Persona grata è un’espressione latina utilizzata in diplomazia, per l’accettazione di un ambasciatore, mentre nel linguaggio comune è utilizzato il suo contrario, persona non grata.
Persona grata è ora il titolo scelto per una doppia mostra, al Musée national de l’histoire de l’immigration alla Porte Doré a Parigi e al Mac/Val, Museo d’arte contemporanea del Val de Marne a Vitry-sur-Seine, che si sono associati per presentare opere che evocano l’esilio, il viaggio dei migranti, l’accoglienza e l’ostilità (fino al 20 gennaio 2019).

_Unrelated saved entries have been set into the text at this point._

(** The loop of [clean_email] as a relation between the text at its entry
    and the text at its exit. *)
Inductive while_collapse : string -> string -> Prop :=
  | wc_exit email :
      contains "@@" email = false -> while_collapse email email
  | wc_iter email final :
      contains "@@" email = true ->
      while_collapse (replace "@@" "@" email) final ->
      while_collapse email final.

(** [clean_text] as the specification words it: the input trimmed, every
    [%%] replaced by [%], the trailing pattern stripped, and null for the
    empty input. *)
Definition clean_text_as_specified (s : string) : option string :=
  match s with
  | "" => None
  | _ => Some (sub_extra_commas (replace "%%" "%" (strip s)))
  end.

(** The tags of a decoded array as the specification words them: every
    element coerced to a string and trimmed, the empty ones dropped, later
    duplicates dropped. *)
Definition tags_as_specified (items : list json) : list string :=
  distinct [] (filter nonempty (map (fun t => strip (py_str t)) items)).

(** The rows a request for the list selects. *)
Definition selected_posts (args : posts_args) (d : db) : list (post * author) :=
  matching_posts (strip (args_get (arg_search args) ""))
    (strip (args_get (arg_category args) ""))
    (strip (args_get (arg_dateFrom args) ""))
    (strip (args_get (arg_dateTo args) "")) d.

(* ===================================================================== *)
(** * Sample data                                                         *)
(* ===================================================================== *)

Definition sample_header : list string :=
  ["post_id"; "author_first_name"; "author_last_name"; "author_email";
   "post_text"; "post_tags"].

(** A file of one post whose tag cell repeats a tag. *)
Definition sample_file : list (list string) :=
  [sample_header;
   ["7"; "Ann"; "Lee"; "ann@example.com"; "hello"; dq "['#a','#a','#b']"]].

(** The store after [import_data] has read [sample_file] into the empty
    schema. *)
Definition sample_store : db :=
  Eval vm_compute in
    match import_data cpython_linux create_database_schema
            (Some sample_file) with
    | Ok (d, _) => d
    | _ => create_database_schema
    end.

(** An engine for the examples: rows that tie come latest first, a LIKE
    pattern has up to 50000 bytes and is evaluated after the other filters.
    The examples bind no REAL value to a TEXT column; [repr] stands for
    its text. *)
Definition sample_engine : engine :=
  mk_engine (fun _ _ _ _ _ _ pa => - p_id (fst pa)) (fun _ a => - a_id a)
    float_repr 50000%N false false.

(** A create request that names a tag twice. *)
Definition sample_request : json :=
  JDict [("authorEmail", JStr "ann@example.com"); ("content", JStr "hi");
         ("tags", JList [JStr "#x"; JStr "#x"])].

Definition sample_now : string := "2024-01-01 00:00:00".

(** The store after that request. *)
Definition sample_store_after_create : db :=
  Eval vm_compute in
    match hs_file (create_post sample_engine sample_now sample_request
                     (serving (Some sample_store))).2 with
    | Some d => d
    | None => sample_store
    end.





(** A create request for an author the store does not have, without
    content. *)
Definition stranger_request : json :=
  JDict [("authorEmail", JStr "nobody@example.com")].

(** A file of 25 posts by one author. *)
Definition file_25 : list (list string) :=
  sample_header ::
  map (fun n => [str_of_Z (Z.of_nat n); "Ann"; "Lee"; "ann@example.com";
                 "post " ++ str_of_Z (Z.of_nat n); "[]"])
      (seq 1 25).

Definition store_25 : db :=
  Eval vm_compute in
    match import_data cpython_linux create_database_schema (Some file_25) with
    | Ok (d, _) => d
    | _ => create_database_schema
    end.

(** [GET /api/posts?page=3&limit=10] *)
Definition page_3_of_10 : posts_args :=
  mk_posts_args None None None None None (Some "3") (Some "10").

(** [GET /api/posts?page=1&limit=10000000000000000000] *)
Definition huge_page : posts_args :=
  mk_posts_args None None None None None (Some "1")
    (Some "10000000000000000000").

(** [GET /api/posts] *)
Definition no_args : posts_args :=
  mk_posts_args None None None None None None None.

(* ===================================================================== *)
(** * MAIN FUNCTION ([data_processing.py]) and further store properties   *)
(* ===================================================================== *)

(** [main()].  [database] is the database file before the run, [csv] the
    CSV file, [None] when [os.path.exists] does not find it.  The schema is
    committed by [create_database_schema], the rows by the [commit] that
    ends [import_data], the fallback author by [ensure_sys_admin]; when one
    of them raises, [finally: conn.close()] leaves what was committed so
    far.  The result is the database file after the run and the statistics
    reported ([None] when the run stops at the missing file).  When the
    import leaves the repertoire, so does the run, and the file given with
    it stands for nothing. *)
Definition main (P : platform) (database : option db)
    (csv : option (list (list string)))
  : option db * pyresult (option stats) :=
  match csv with
  | None => (database, Ok None)
  | Some lines =>
      match import_data P create_database_schema (Some lines) with
      | Raise e => (Some create_database_schema, Raise e)
      | Beyond => (Some create_database_schema, Beyond)
      | Ok (d, st) =>
          match ensure_sys_admin d with
          | Ok d' => (Some d', Ok (Some st))
          | Raise e => (Some d, Raise e)
          | Beyond => (Some d, Beyond)
          end
      end
  end.

(** No author id occurs twice in [authors]. *)
Definition author_ids_unique (d : db) : Prop := NoDup (map a_id (authors d)).

(** Every post belongs to an author that is there. *)
Definition posts_have_authors (d : db) : Prop :=
  forall p, In p (posts d) -> In (p_author_id p) (map a_id (authors d)).

(** Every id the importer remembers for an email is the id of an author
    row. *)
Definition cache_sound (d : db) (authors_cache : gmap string Z) : Prop :=
  forall e id, authors_cache !! e = Some id -> In id (map a_id (authors d)).

(** A text that is empty or starts with a character that [sp] does not
    hold for. *)
Definition head_kept (sp : ascii -> bool) (s : string) : bool :=
  match s with
  | "" => true
  | String c _ => negb (sp c)
  end.

(** The posts of a page answered by [get_posts]. *)
Definition response_posts (r : response) : list post_view :=
  match payload r with
  | BPosts page_posts _ => page_posts
  | _ => []
  end.

(** Two neighbours of a list stand in the order [before]. *)
Fixpoint ordered {A} (before : A -> A -> bool) (l : list A) : Prop :=
  match l with
  | [] => True
  | x :: r =>
      match r with
      | [] => True
      | y :: _ => before x y = true /\ ordered before r
      end
  end.

(** Every author of the table is in the cache of the importer. *)
Definition cache_complete (d : db) (authors_cache : gmap string Z) : Prop :=
  forall a, In a (authors d) -> is_Some (authors_cache !! a_email a).

(** The columns [import_data] reads with [clean_integer]. *)
Definition integer_columns : list string :=
  ["author_follower_count"; "post_id"; "likes"; "comments"; "shares";
   "total_engagements"].

(** The state of the importer when it starts on [sample_store]. *)
Definition sample_state : import_state :=
  mk_import_state sample_store ∅ stats0.

(** A line whose email cell is blank. *)
Definition row_without_email : gmap string (option string) :=
  dict_row sample_header ["8"; "Bob"; "Ray"; "  "; "hello"; "[]"] ∅.

(** A line of a new author whose first name cell is empty. *)
Definition row_without_name : gmap string (option string) :=
  dict_row sample_header ["9"; ""; "Ray"; "bob@example.com"; "hello"; "[]"] ∅.

(** The routes that answer GET requests. *)
Definition is_get (rq : request) : bool :=
  match rq with
  | GetStats | GetCategories | GetPosts _ | GetPost _ | GetAuthors => true
  | CreatePost _ _ | UpdatePost _ _ | DeletePost _ => false
  end.

(** How a row of [posts] and the row [UPDATE posts SET ...] makes of it
    compare: the text, image, category and location are those of the
    request where it brings them, and nothing else differs. *)
Definition updated_from (data : update_values) (p p' : post) : Prop :=
  p_id p' = p_id p /\ p_author_id p' = p_author_id p /\
  p_date p' = p_date p /\ p_likes p' = p_likes p /\
  p_comments p' = p_comments p /\ p_shares p' = p_shares p /\
  p_total_engagements p' = p_total_engagements p /\
  p_engagement_rate p' = p_engagement_rate p /\
  p_text p' = updated (uv_content data) (p_text p) /\
  p_image_svg p' = updated (uv_imageSvg data) (p_image_svg p) /\
  p_category p' = updated (uv_category data) (p_category p) /\
  p_location p' = updated (uv_location data) (p_location p).

(** A request that changes the category of post 7 and nothing else. *)
Definition sample_update : json := JDict [("category", JStr "news")].

(** The order [sortBy] asks for, on the posts as they are listed:
    [listed_before sort_by x y] when [x] may stand before [y]. *)
Definition listed_before (sort_by : string) (x y : post_view) : bool :=
  if String.eqb sort_by "oldest" then opt_str_leb (pv_date x) (pv_date y)
  else if String.eqb sort_by "mostLiked" then pv_likes y <=? pv_likes x
  else if String.eqb sort_by "mostCommented" then
    pv_comments y <=? pv_comments x
  else opt_str_leb (pv_date y) (pv_date x).

(** Two requests for the list that differ at most in page and limit. *)
Definition same_query (a b : posts_args) : Prop :=
  arg_search a = arg_search b /\ arg_category a = arg_category b /\
  arg_dateFrom a = arg_dateFrom b /\ arg_dateTo a = arg_dateTo b /\
  arg_sortBy a = arg_sortBy b.

(** A text without NUL: LIKE reads all of it. *)
Definition no_nul (s : string) : Prop := until_nul s = s.

(** A text with its letters A-Z in lower case, as LIKE compares it. *)
Fixpoint ascii_lower_text (s : string) : string :=
  match s with
  | "" => ""
  | String c r => String (ascii_lower c) (ascii_lower_text r)
  end.

(** [GET /api/posts?page=1&limit=10] and [GET /api/posts?page=2&limit=10] *)
Definition page_1_of_10 : posts_args :=
  mk_posts_args None None None None None (Some "1") (Some "10").

Definition page_2_of_10 : posts_args :=
  mk_posts_args None None None None None (Some "2") (Some "10").

(** A line whose tag cell is an integer literal of 4301 digits. *)
Definition row_with_long_number : gmap string (option string) :=
  dict_row ["post_id"; "author_email"; "post_tags"]
    ["8"; "ann@example.com"; repeat_char "1" 4301] ∅.

(** A file that brings a post of the author of [sample_store] and a post of
    a new author, and the store after it is imported into
    [sample_store]. *)
Definition second_file : list (list string) :=
  [sample_header;
   ["8"; "Anna"; "Leigh"; "ann@example.com"; "again"; "[]"];
   ["9"; "Bob"; "Ray"; "bob@example.com"; "hello"; dq "['#b']"]].

Definition sample_store_after_second : db :=
  Eval vm_compute in
    match import_data cpython_linux sample_store (Some second_file) with
    | Ok (d, _) => d
    | _ => sample_store
    end.

(** A line whose [likes] cell reads as an infinity. *)
Definition row_with_infinity : gmap string (option string) :=
  dict_row ["post_id"; "author_email"; "likes"]
    ["8"; "ann@example.com"; "Infinity"] ∅.

(* ===================================================================== *)
(** * Facts about strings                                                 *)
(* ===================================================================== *)

Section StringFacts.

Lemma str_in_In (s : string) (l : list string) :
  str_in s l = true <-> In s l.
Proof.
  unfold str_in. rewrite existsb_exists. split.
  - intros [x [Hx Heq]]. apply String.eqb_eq in Heq. now subst.
  - intros H. exists s. split; [assumption | apply String.eqb_refl].
Qed.

Lemma str_in_false (s : string) (l : list string) :
  str_in s l = false <-> ~ In s l.
Proof.
  rewrite <- str_in_In. destruct (str_in s l); split; congruence.
Qed.

Lemma length_append (a b : string) :
  String.length (a ++ b) = (String.length a + String.length b)%nat.
Proof. induction a as [|c a IH]; simpl; [reflexivity | now rewrite IH]. Qed.

Lemma lower_char_idem (c : ascii) : lower_char (lower_char c) = lower_char c.
Proof.
  destruct c as [b0 b1 b2 b3 b4 b5 b6 b7].
  destruct b0, b1, b2, b3, b4, b5, b6, b7; reflexivity.
Qed.

Lemma lower_idem (s : string) : lower (lower s) = lower s.
Proof.
  induction s as [|c s IH]; simpl; [reflexivity|].
  now rewrite lower_char_idem, IH.
Qed.

Lemma lower_append (a b : string) : lower (a ++ b) = lower a ++ lower b.
Proof. induction a as [|c a IH]; simpl; [reflexivity | now rewrite IH]. Qed.

(** Replacing by a lower-case text keeps a lower-case text lower-case. *)
Lemma lower_replace_from (old new : string) :
  lower new = new ->
  forall s skip, lower s = s ->
    lower (replace_from old new skip s) = replace_from old new skip s.
Proof.
  intros Hnew s. induction s as [|c s IH]; intros skip Hs; simpl.
  - reflexivity.
  - simpl in Hs. injection Hs as Hc Hr.
    destruct skip as [|k].
    + destruct (startswith old (String c s)).
      * rewrite lower_append, Hnew. f_equal. now apply IH.
      * simpl. rewrite Hc. f_equal. now apply IH.
    + now apply IH.
Qed.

La doppia rassegna prende in prestito il suo titolo da un’opera di Lahouari Mohammed Bakir del 2016, un neon. Nei due luoghi di esposizione, che si sono scambiati i lavori custoditi nelle rispettive collezioni, un’opera, comune ai due siti, accoglie i visitatori: si tratta di U.N. Camouflage del collettivo Société Réaliste, 193 bandiere (tanti sono i paesi dell’Onu), ma irriconoscibili, mascherate da colori mimetici utilizzati dai militari, «l’allegoria di un mondo di libera circolazione dove i territori non esistono più», spiega la filosofa Fabienne Brugère, che ha collaborato alle esposizioni, assieme al suo collega Guillaume Le Blanc e alle due direttrici dei musei, Alexia Fabre per il Mac/Val e Hélène Orain per il Musée national de l’immigration. «Una mostra per scuotere le coscienze», affermano le due curatrici artistiche, per ribattere ai muri, materiali e spirituali, che si alzano sempre di più di fronte ai nuovi sbarchi.

La mostra al Musée de l’immigration inizia proprio dal mare, un cortometraggio di Laura Henno (Koropa), che lavora sui migranti delle Comore e filma un ragazzino che sta diventando trafficante di uomini. Varie opere hanno come soggetto il mare, orizzonte di speranza ma anche tomba che sigilla la vita. Video, sculture, quadri, molte installazioni: sono esposti molti lavori di giovani artisti accanto a nomi noti, Eduardo Arroyo (che è deceduto di recente), Kader Attia, Ben, Mona Hatoum, Pierre Huyghe, Claude Lévêque, Philippe Parreno, Gina Pane, Sarkis.
Le opere interrogano il senso dell’ospitalità, quello che è rimasto – ci sono molte iniziative di accoglienza della società civile (alcune installazioni riguardano la «giungla» di Calais) – e quello che si è perso, sotto i colpi delle politiche della chiusura e della paura. Mona Hatoum, per esempio, di origine palestinese nata a Beirut, che vive in esilio da una quarantina di anni, presenta Suspendu, una foresta di quaranta altalene, che portano ognuna il disegno di una carta geografica, che fa riferimento alle varie nazionalità di origine degli abitanti di Vitry-sur-Seine e ai loro percorsi di migrazione (l’opera è stata realizzata in situ in occasione di una residenza d’artista al Mac/Val nel 2009-10): una geografia instabile, mobile, fuori terra. Movimento verso l’altrove anche per il cileno Enrique Ramirez , che con Voile migrante n.3, incarna la polisemia della vela, qui con una forma che evoca la carta dell’America latina rovesciata, che misura 4,82 metri, riferimento ai 4882 migranti scomparsi nel Mediterraneo nel 2016.